Moss v. Cedrom Coal Co.

Complainant corporation, operating a coal mine under a lease executed by the owner, Lost Creek Coal Mineral Land Company, seeks injunctive relief against a forfeiture of its lease for nonpayment of rent as therein provided. Defendants on September 14, 1929, became the purchasers of the property at execution sale under a judgment against said Lost Creek Company (to so designate it for brevity), and on September 12, 1933, gave to complainant, the lessee, written notice of the termination of its lease for a failure to pay the rent, as stipulated in the rental contract. In the meantime, the Lost Creek Company, within the time allowed by law, filed its bill for redemption, resulting in a final decree allowing redemption upon the payment within a stipulated time of the designated sum found due, which time was finally extended to July 4, 1933. But the Lost Creek Company failed to effectuate said redemption so allowed, and therefore lost the right. Complainant continued in possession and operation of the mine, and alleges defendants, the purchasers under the execution sale, made no written demand upon it for possession of the property before the time had expired for the Lost Creek Company, under the decree of the court, to exercise its statutory right of redemption; that is, not before July 4, 1933. Defendants became the owners of the property, the legal estate of the judgment debtor having vested in them (Searcy v. Oates, 68 Ala. 111; Cramer v. Watson,73 Ala. 127; Johnson v. Davis, 180 Ala. 143, 60 So. 799; Taylor v. Bell, 129 Ala. 467, 29 So. 572), and the exercise by said debtor of the statutory right of redemption was but the assertion of a personal privilege (Code, § 10156; Lewis v. McBride, 176 Ala. 134, 57 So. 705), which in no manner affected here the rights of the parties under the terms of the lease.

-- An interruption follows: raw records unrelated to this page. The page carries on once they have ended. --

(** Below 2^53 in magnitude ([Number.isSafeInteger]) a number is printed
    with all its digits. *)
Lemma string_of_Z_safe n : Z.abs n < 2 ^ 53 -> string_of_Z n = decimal n.
Proof.
  intros H. unfold string_of_Z.
  destruct (Z.eqb_spec n 0) as [->|Hn]; [reflexivity|].
  rewrite nearest_double_small by exact H.
  assert (Hbig : (2 ^ 1024 <=? Z.abs n) = false).
  { apply Z.leb_gt. eapply Z.lt_le_trans; [exact H|].
    apply Z.pow_le_mono_r; lia. }
  rewrite Hbig, shortest_small by lia.
  assert (Hexp : (Z.abs n <? 10 ^ 21) = true).
  { apply Z.ltb_lt. eapply Z.lt_trans; [exact H|]. reflexivity. }
  rewrite Hexp.
  destruct (Z.ltb_spec n 0).
  - rewrite <- (Z.opp_involutive n) at 2. rewrite decimal_opp by lia.
    rewrite Z.abs_neq by lia. reflexivity.
  - rewrite Z.abs_eq by lia. reflexivity.
Qed.

(** Beyond 2^53 the digits printed are those of the double: 2^63 and 2^63 - 1
    are the same number, an integer that is no double is printed as its
    neighbour, and from 1e21 on the numeral has an exponent. *)
Lemma string_of_Z_beyond :
  string_of_Z (2 ^ 63) = "9223372036854776000"
  /\ string_of_Z (2 ^ 63 - 1) = "9223372036854776000"
  /\ string_of_Z (2 ^ 53 + 1) = "9007199254740992"
  /\ string_of_Z (- 2 ^ 64) = "-18446744073709552000"
  /\ string_of_Z (10 ^ 21) = "1e+21"
  /\ string_of_Z (123456789012345678901234567890) = "1.2345678901234568e+29"
  /\ string_of_Z (10 ^ 309) = "Infinity".
Proof. vm_compute. repeat split. Qed.

(** ** The request pipeline: properties *)

Lemma attempt_run action params h :
  (r <- post (mkRequest action 6 params) ;; lift (settle action r)) h
  = (settle action (backend h (mkRequest action 6 params)),
     h ++ [EvRequest (mkRequest action 6 params)]).
Proof.
  unfold bind, post, lift.
  destruct (settle action (backend h (mkRequest action 6 params))); reflexivity.
Qed.

Lemma retry_nil action params retries delay h :
  retry action params retries [] delay h
  = (Throw (Error ("Failed after " +++ string_of_Z retries +++ " attempts")), h).
Proof. reflexivity. Qed.

Lemma retry_ok action params retries attempt rest delay h result :
  settle action (backend h (mkRequest action 6 params)) = Ok result ->
  retry action params retries (attempt :: rest) delay h
  = (Ok result, h ++ [EvRequest (mkRequest action 6 params)]).
Proof.
  intros Hs. cbn [retry]. unfold try_catch.
  rewrite attempt_run, Hs. reflexivity.
Qed.
(** * Spotify songs search: the filter of [app.py], verified

    [app.py] is a Streamlit page over a pandas DataFrame read from
    [updated_spotify_data.csv].  This development embeds

    - the part of Python's [re] that [Series.str.contains] reaches
      (pattern compilation and [search] under [re.IGNORECASE]),
    - the pandas operations the page uses (boolean masks, boolean
      indexing, [isin], [unique], [nunique], [min], [max], [copy]),
    - the page itself ([load_songs], [main]) as a program in a small
      state-and-exception monad over a store of DataFrame objects and
      the list of Streamlit calls made so far,

    and proves the properties of the filter.

    Modelling conventions.  Text is [string]; a character is a code
    point below 256.  A text cell of the CSV is [option string], [None]
    being pandas' NaN, [Some s] a cell that [read_csv] keeps as text.
    A text column is read with dtype [object] when it has no row or at
    least one text cell, and with a numeric dtype otherwise; the frames
    derived from the dataset keep its dtypes.  [year] is an integer
    column, [genre] a text column without missing values.  The table
    given to [load_songs] is the one [pd.read_csv] returns, and the
    widgets record holds what the widgets return: a run in which
    [read_csv] or a widget raises is not a run of the model. *)

From Stdlib Require Import ZArith Ascii String.
From stdpp Require Import base tactics option numbers list.

Local Open Scope Z_scope.

(** ** Characters and case folding *)

Module Chars.

Definition code (c : ascii) : N := N_of_ascii c.

(** [str.lower] on one code point below 256: the ASCII capitals and
    the Latin-1 capitals U+00C0..U+00DE, the multiplication sign
    U+00D7 left alone, move up by 32. *)
Definition lower (c : ascii) : ascii :=
  let n := code c in
  if ((65 <=? n) && (n <=? 90))%N
     || ((192 <=? n) && (n <=? 222) && negb (n =? 215))%N
  then ascii_of_N (n + 32) else c.

(** Equality of two characters under [re.IGNORECASE]. *)
Definition ci_eqb (a b : ascii) : bool := Ascii.eqb (lower a) (lower b).

Definition newline : ascii := ascii_of_N 10.

Definition is_ascii_alnum (c : ascii) : bool :=
  let n := code c in
  (((48 <=? n) && (n <=? 57)) || ((65 <=? n) && (n <=? 90))
   || ((97 <=? n) && (n <=? 122)))%N.

Definition chars (s : string) : list ascii := list_ascii_of_string s.

End Chars.

(** ** Outcomes

    A Python call returns a value or raises.  [NotModelled] is not an
    exception of Python: it marks a pattern written in syntax that the
    regular-expression fragment below leaves out, about which the model
    says nothing. *)

Inductive fault :=
| ReError        (* [re.error], raised by [re.compile] *)
| Unbound        (* a reference to an object that is not in the store *)
| NotModelled
| AttributeError.  (* [.str] on a column that is not of text *)

Inductive result (A : Type) :=
| Ok (a : A)
| Raise (e : fault).
Arguments Ok {A} a.
Arguments Raise {A} e.

(** ** Regular expressions: the fragment of Python's [re] in the model *)

Module Re.
Import Chars.

Inductive regex :=
| Void                         (* matches nothing; arises from derivatives *)
| Eps                          (* the empty pattern *)
| Lit (c : ascii)              (* LITERAL, compared under IGNORECASE *)
| Dot                          (* ANY: every character but newline *)
| Cat (r1 r2 : regex)
| Alt (r1 r2 : regex)          (* BRANCH *)
| Star (r : regex).            (* MAX_REPEAT 0 MAXREPEAT *)

(** [+] and [?] are the repeats (1, MAXREPEAT) and (0, 1). *)
Definition Plus (r : regex) : regex := Cat r (Star r).
Definition Opt (r : regex) : regex := Alt r Eps.

(** *** Parsing

    The parser reads the pattern left to right as [sre_parse] does,
    with the nesting of groups kept on an explicit stack.  A frame
    holds the finished alternatives of a group and the items of the
    alternative being read, both most recent first; [rep] tells
    whether the last item is a repeat. *)

Record frame := Frame {
  alts : list regex;
  items : list regex;
  rep : bool
}.

Definition empty_frame : frame := Frame [] [] false.

(** The items of one alternative, in reading order. *)
Definition branch (its : list regex) : regex :=
  fold_left (fun acc r => Cat r acc) its Eps.

(** The alternatives of a group, in reading order. *)
Definition close_frame (f : frame) : regex :=
  fold_left (fun acc r => Alt r acc) (alts f) (branch (items f)).

Definition push_item (r : regex) (f : frame) : frame :=
  Frame (alts f) (r :: items f) false.

Definition next_alt (f : frame) : frame :=
  Frame (branch (items f) :: alts f) [] false.

(** A repeat applies to the last item; with nothing before it the
    pattern is rejected ("nothing to repeat"); after a repeat, [*] is
    rejected ("multiple repeat") while [?] and [+] ask for a lazy or
    possessive repeat, which the fragment leaves out. *)
Definition repeat (q : regex -> regex) (again : fault) (f : frame)
  : result frame :=
  match items f with
  | [] => Raise ReError
  | r :: its =>
      if rep f then Raise again
      else Ok (Frame (alts f) (q r :: its) true)
  end.

Fixpoint parse (s : list ascii) (stack : list frame) (top : frame)
  : result regex :=
  match s with
  | [] =>
      match stack with
      | [] => Ok (close_frame top)
      | _ :: _ => Raise ReError            (* missing ) *)
      end
  | c :: s' =>
      if Ascii.eqb c "\" then
        match s' with
        | [] => Raise ReError              (* bad escape (end of pattern) *)
        | e :: s'' =>
            if is_ascii_alnum e then Raise NotModelled
            else parse s'' stack (push_item (Lit e) top)
        end
      else if Ascii.eqb c "(" then
        match s' with
        | "?"%char :: _ => Raise NotModelled
        | _ => parse s' (top :: stack) empty_frame
        end
      else if Ascii.eqb c ")" then
        match stack with
        | [] => Raise ReError              (* unbalanced parenthesis *)
        | up :: stack' => parse s' stack' (push_item (close_frame top) up)
        end
      else if Ascii.eqb c "|" then parse s' stack (next_alt top)
      else if Ascii.eqb c "*" then
        match repeat Star ReError top with
        | Ok f => parse s' stack f
        | Raise e => Raise e
        end
      else if Ascii.eqb c "+" then
        match repeat Plus NotModelled top with
        | Ok f => parse s' stack f
        | Raise e => Raise e
        end
      else if Ascii.eqb c "?" then
        match repeat Opt NotModelled top with
        | Ok f => parse s' stack f
        | Raise e => Raise e
        end
      else if Ascii.eqb c "." then parse s' stack (push_item Dot top)
      else if Ascii.eqb c "^" || Ascii.eqb c "$"
              || Ascii.eqb c "[" || Ascii.eqb c "{"
      then Raise NotModelled
      else parse s' stack (push_item (Lit c) top)
  end.

(** [re.compile(pat, flags=re.IGNORECASE)]. *)
Definition compile (pat : string) : result regex :=
  parse (chars pat) [] empty_frame.

(** *** Matching *)

Fixpoint nullable (r : regex) : bool :=
  match r with
  | Void | Lit _ | Dot => false
  | Eps | Star _ => true
  | Cat r1 r2 => nullable r1 && nullable r2
  | Alt r1 r2 => nullable r1 || nullable r2
  end.

Fixpoint deriv (c : ascii) (r : regex) : regex :=
  match r with
  | Void | Eps => Void
  | Lit a => if ci_eqb a c then Eps else Void
  | Dot => if Ascii.eqb c newline then Void else Eps
  | Cat r1 r2 =>
      if nullable r1 then Alt (Cat (deriv c r1) r2) (deriv c r2)
      else Cat (deriv c r1) r2
  | Alt r1 r2 => Alt (deriv c r1) (deriv c r2)
  | Star r1 => Cat (deriv c r1) (Star r1)
  end.

(** Some prefix of [s] is matched by [r]: [Pattern.match]. *)
Fixpoint match_prefix (s : list ascii) (r : regex) : bool :=
  nullable r ||
  match s with
  | [] => false
  | c :: s' => match_prefix s' (deriv c r)
  end.

(** Some substring of [s] is matched by [r]: [Pattern.search] gives a
    match object rather than [None]. *)
Fixpoint search_chars (r : regex) (s : list ascii) : bool :=
  match_prefix s r ||
  match s with
  | [] => false
  | _ :: s' => search_chars r s'
  end.

Definition search (r : regex) (s : string) : bool :=
  search_chars r (chars s).

(** *** What a pattern matches

    The strings a pattern matches in full, as the documentation of
    [re] gives them; [match_prefix] and [search_chars] are proved
    against it below. *)
Inductive matches : regex -> list ascii -> Prop :=
| m_eps : matches Eps []
| m_lit a c : ci_eqb a c = true -> matches (Lit a) [c]
| m_dot c : Ascii.eqb c newline = false -> matches Dot [c]
| m_cat r1 r2 s1 s2 :
    matches r1 s1 -> matches r2 s2 -> matches (Cat r1 r2) (s1 ++ s2)
| m_alt_l r1 r2 s : matches r1 s -> matches (Alt r1 r2) s
| m_alt_r r1 r2 s : matches r2 s -> matches (Alt r1 r2) s
| m_star_nil r : matches (Star r) []
| m_star_app r s1 s2 :
    matches r s1 -> matches (Star r) s2 -> matches (Star r) (s1 ++ s2).

End Re.

(** ** The data model *)

(** One row of [updated_spotify_data.csv]. *)
Record Song := {
  id : Z;
  artist_name : option string;
  track_name : option string;
  track_id : option string;
  year : Z;
  genre : string
}.

(** A DataFrame: its rows in index order. *)
Definition DataFrame := list Song.

(** ** pandas *)

Module Pd.

(** The dtype [read_csv] gives a text column: [object] ([true]) when
    the column has no row or some cell of text, a numeric dtype when
    every cell of a column with rows is missing. *)
Definition is_text (col : list (option string)) : bool :=
  match col with
  | [] => true
  | _ :: _ =>
      existsb (fun cell => match cell with Some _ => true | None => false end)
        col
  end.

(** The dtypes of the two text columns of a frame. *)
Record dtypes := {
  artist_is_text : bool;
  track_is_text : bool
}.

(** [Series.str.contains(pat, case=False, na=False)], with [regex]
    left at its default [True].  [.str] raises on a column that is not
    of text.  On a column without rows the result is the empty mask
    and the pattern is not looked at; otherwise the pattern is compiled
    with [re.IGNORECASE], a cell is kept when [search] finds a match in
    it, and a missing cell gives [na]. *)
Definition str_contains (text : bool) (pat : string)
    (col : list (option string)) : result (list bool) :=
  if text then
    match col with
    | [] => Ok []
    | _ :: _ =>
        match Re.compile pat with
        | Ok r =>
            Ok (map (fun cell =>
                       match cell with
                       | Some s => Re.search r s
                       | None => false
                       end) col)
        | Raise e => Raise e
        end
    end
  else Raise AttributeError.

(** [col >= v], [col <= v] and [m1 & m2] on Series. *)
Definition ge (col : list Z) (v : Z) : list bool := map (fun y => v <=? y) col.
Definition le (col : list Z) (v : Z) : list bool := map (fun y => y <=? v) col.

Fixpoint mask_and (m1 m2 : list bool) : list bool :=
  match m1, m2 with
  | b1 :: m1', b2 :: m2' => (b1 && b2) :: mask_and m1' m2'
  | _, _ => []
  end.

(** [col.isin(values)]. *)
Definition isin (col : list string) (values : list string) : list bool :=
  map (fun g => existsb (String.eqb g) values) col.

(** [df[mask]]: the rows at which the mask is [True], in order.  The
    masks of [app.py] are computed from the frame they index, so they
    have its length. *)
Fixpoint getitem_mask (rows : DataFrame) (mask : list bool) : DataFrame :=
  match rows, mask with
  | r :: rows', b :: mask' =>
      if b then r :: getitem_mask rows' mask' else getitem_mask rows' mask'
  | _, _ => []
  end.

We are of the opinion that the ineffectual effort of the Lost Creek Company to redeem the property is without influence so far as concerns the equity of complainant's bill, and that these averments may be here laid out of view.

But complainant insists (the theory no doubt accepted by the learned chancellor) that defendants as such purchasers at execution sale were not entitled to the rents from *Page 269 the date of the purchase as no written demand was given it as a tenant in possession under the provisions of section 10143, Code 1923, and reliance had upon our decisions (among them, Richardson v. Dunn, 79 Ala. 167; Ensley M. R. Co. v. Lewis,193 Ala. 226, 68 So. 1012; Comer v. Sheehan, 74 Ala. 452), holding in substance that the legal effect of such notice is to constitute the tenant in possession the tenant of the purchaser and thereby abrogate his fealty to the former owner, transfer his possession to the purchaser, and substitute the latter as his future landlord with the ordinary rights growing out of such a relationship.

But the argument overlooks subdivision 6 of section 10145, Code 1923, to the effect that the purchaser at such a sale shall be entitled "to all rents paid or accrued to date of the redemption, and the rents must be prorated to such date." Said subdivision 6 is new to the Code of 1923, and must be read in connection with the provisions of section 10143 of the Code, and if consistent, each be given a field of operation. We find no difficulty in reconciling these two statutes and giving each a useful field.

If the effect of the notice to the tenant prescribed by said section 10143 was to constitute him a tenant of the purchaser, it is reasonable to assume the provision was at least in some part for the tenant's protection and benefit. So assuming, a tenant, receiving no such demand, and being ignorant of the purchase, is protected in continued payment of rent to his original landlord. But subdivision 6 recognizes that notwithstanding no such demand, yet by the sale the purchaser became invested with the legal title, and as such entitled to the rent. And the tenant, though having no demand for possession, yet knowing of the purchase and of consequence the rights to the rents, as provided by this subdivision, is in no position to deny the purchaser the rents to which the statute states that he is entitled. Having such knowledge he must act accordingly.

The mere averment, therefore, that complainant received no demand as provided in section 10143 of the Code, does not suffice, but as an excuse for a failure to pay the rent as stipulated, the bill should further show complainant had no notice or knowledge of the purchase, and, therefore, was ignorant of the purchasers' rights thereto. And construing the pleadings most strongly against complainant, the bill must be held to show a knowledge on its part of said purchase and of the purchasers' rights thereunder.

The lease contract calls for a minimum rental of $2,000 per year, and fails to show that in fact this rental was paid to any one since the sale in 1929, or for a period of more than four years. And the offer of the bill is to pay the rent or royalty only "since it has become a lessee of the respondents," which from other averments appears to be the date of July 4, 1933, when the Lost Creek Company lost its right of redemption.

The bill therefore fails to disclose any just reason why defendants may not enforce the plain terms of the lease contract, and the demurrers thereto should have been sustained.

The decree will accordingly be here reversed.

Reversed and remanded.

ANDERSON, C. J., and BOULDIN and FOSTER, JJ., concur.